The terrible Economy has finally taken out its deeply repressed mommy problems on my little family. Sure, we’d gotten smacked around a little in the past; it took my husband six months to find a job that didn’t involve espresso after I moved us to this forsaken little hole. Eventually, it seemed that Economy got bored with us and finally allowed Mr. Dead to find a job that he really loved. He came home smelling like printer ink and curry instead of old milk and mocha, and all was well. Unfortunately, the position was always a bit tenuous. He was the third employee out of three at a very tiny, privately owned business. With Economy looming over the owner and making him all twitchy, Mr. Dead was counting the days until he’d have to sell his soul to the caffeinated masses…again.

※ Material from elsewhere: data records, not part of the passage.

Definition doc_no_service : json :=
  JObj [("smithy", JStr "2.0");
        ("shapes", JObj [
           ("com.amazonaws.s3#Bucket", JObj [("type", JStr "structure")]);
           ("com.amazonaws.s3#BucketName", JObj [("type", JStr "string")])])].

Definition env_no_service : Env :=
  {| glob_json := glob_json (Sample.env 0 "");
     json_loads := fun text => if String.eqb text "S3" then Some doc_no_service else None;
     smithy_build := smithy_build (Sample.env 0 "");
     shell := shell (Sample.env 0 "");
     elapsed := elapsed (Sample.env 0 "");
     cpu_count := Some 8%positive |}.

(** The sample tree with the workspace of another unit in it. *)
Definition world_with_ec2 : World :=
  mkWorld (<["output/ec2/smithy-build.json" := File "{}"]>
             (<["output/ec2" := Dir]> (<["output" := Dir]> (files Sample.world)))) [].

Definition after_s3_beside_ec2 : World :=
  fst (generate (Sample.env 0 "") "s3" 1 3 world_with_ec2).

End SampleMore.

(* ===================================================================== *)
(** * Properties of the string operations *)
(* ===================================================================== *)

Module StrFacts.
Import Str.

Lemma append_nil (s : string) : "" +:+ s = s.
Proof. reflexivity. Qed.

Lemma append_cons (c : ascii) (a b : string) :
  String c a +:+ b = String c (a +:+ b).
Proof. reflexivity. Qed.

Lemma starts_with_cons (a b : ascii) (p s : string) :
  starts_with (String a p) (String b s) = true <-> a = b /\ starts_with p s = true.
Proof.
  simpl. destruct (ascii_dec a b); intuition congruence.
Qed.

Lemma starts_with_refl_app (p s : string) : starts_with p (p +:+ s) = true.
Proof.
  induction p as [|c p IH]; [reflexivity|].
  rewrite append_cons. apply starts_with_cons. auto.
Qed.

I think Economy saw how happy and comfortable we were, overheard the conversations about moving to a better apartment and buying more audio equipment, and decided that he had to intervene. Two days ago, Mr. Dead was informed that the little business he works for just isn’t pulling in enough money to cover his wages and still pay the electric bill for the shop. Economy sat back and cackled while the poor owner, who loves Mr. Dead to death and feels terrible about all this, apologized profusely and promised future employment should things change for the better.
Economy, I’d like to kick you in the crotch right now. It’s hard enough to make a living as a grad student without you getting our spouses laid off. What are you going to do next, take away my fellowship? My teaching assignment? You, sir, are a class A dickface.
This is yet another reason that I regret coming to this university. We’re in a city that was named the #1 place to live in America in the recent past. That means that the city is completely packed with very experienced workers and their families who moved here for the wonderful community, so there are no jobs and no housing. It’s impossible for a fresh-out-of-college like Mr. Dead to compete in this kind of job market. Yeah, jobs are tight everywhere right now, but this town is particularly bad, and it’s going to kill Mr. Dead if he has to go back to working retail. He’s an artist, and it just destroys his creative spirit to be in that kind of environment.
I really wish my university would be a little more open with their jobs. There are grad student-only jobs that they have to beg and plead with people to fill, and so many of them are things Mr. Dead would love to do. There should really be some sort of spousal hire system that applies to grad students too, not just professors.
Back later. I have to go tape Mr. Dead’s resume to the forehead of every HR person on this campus.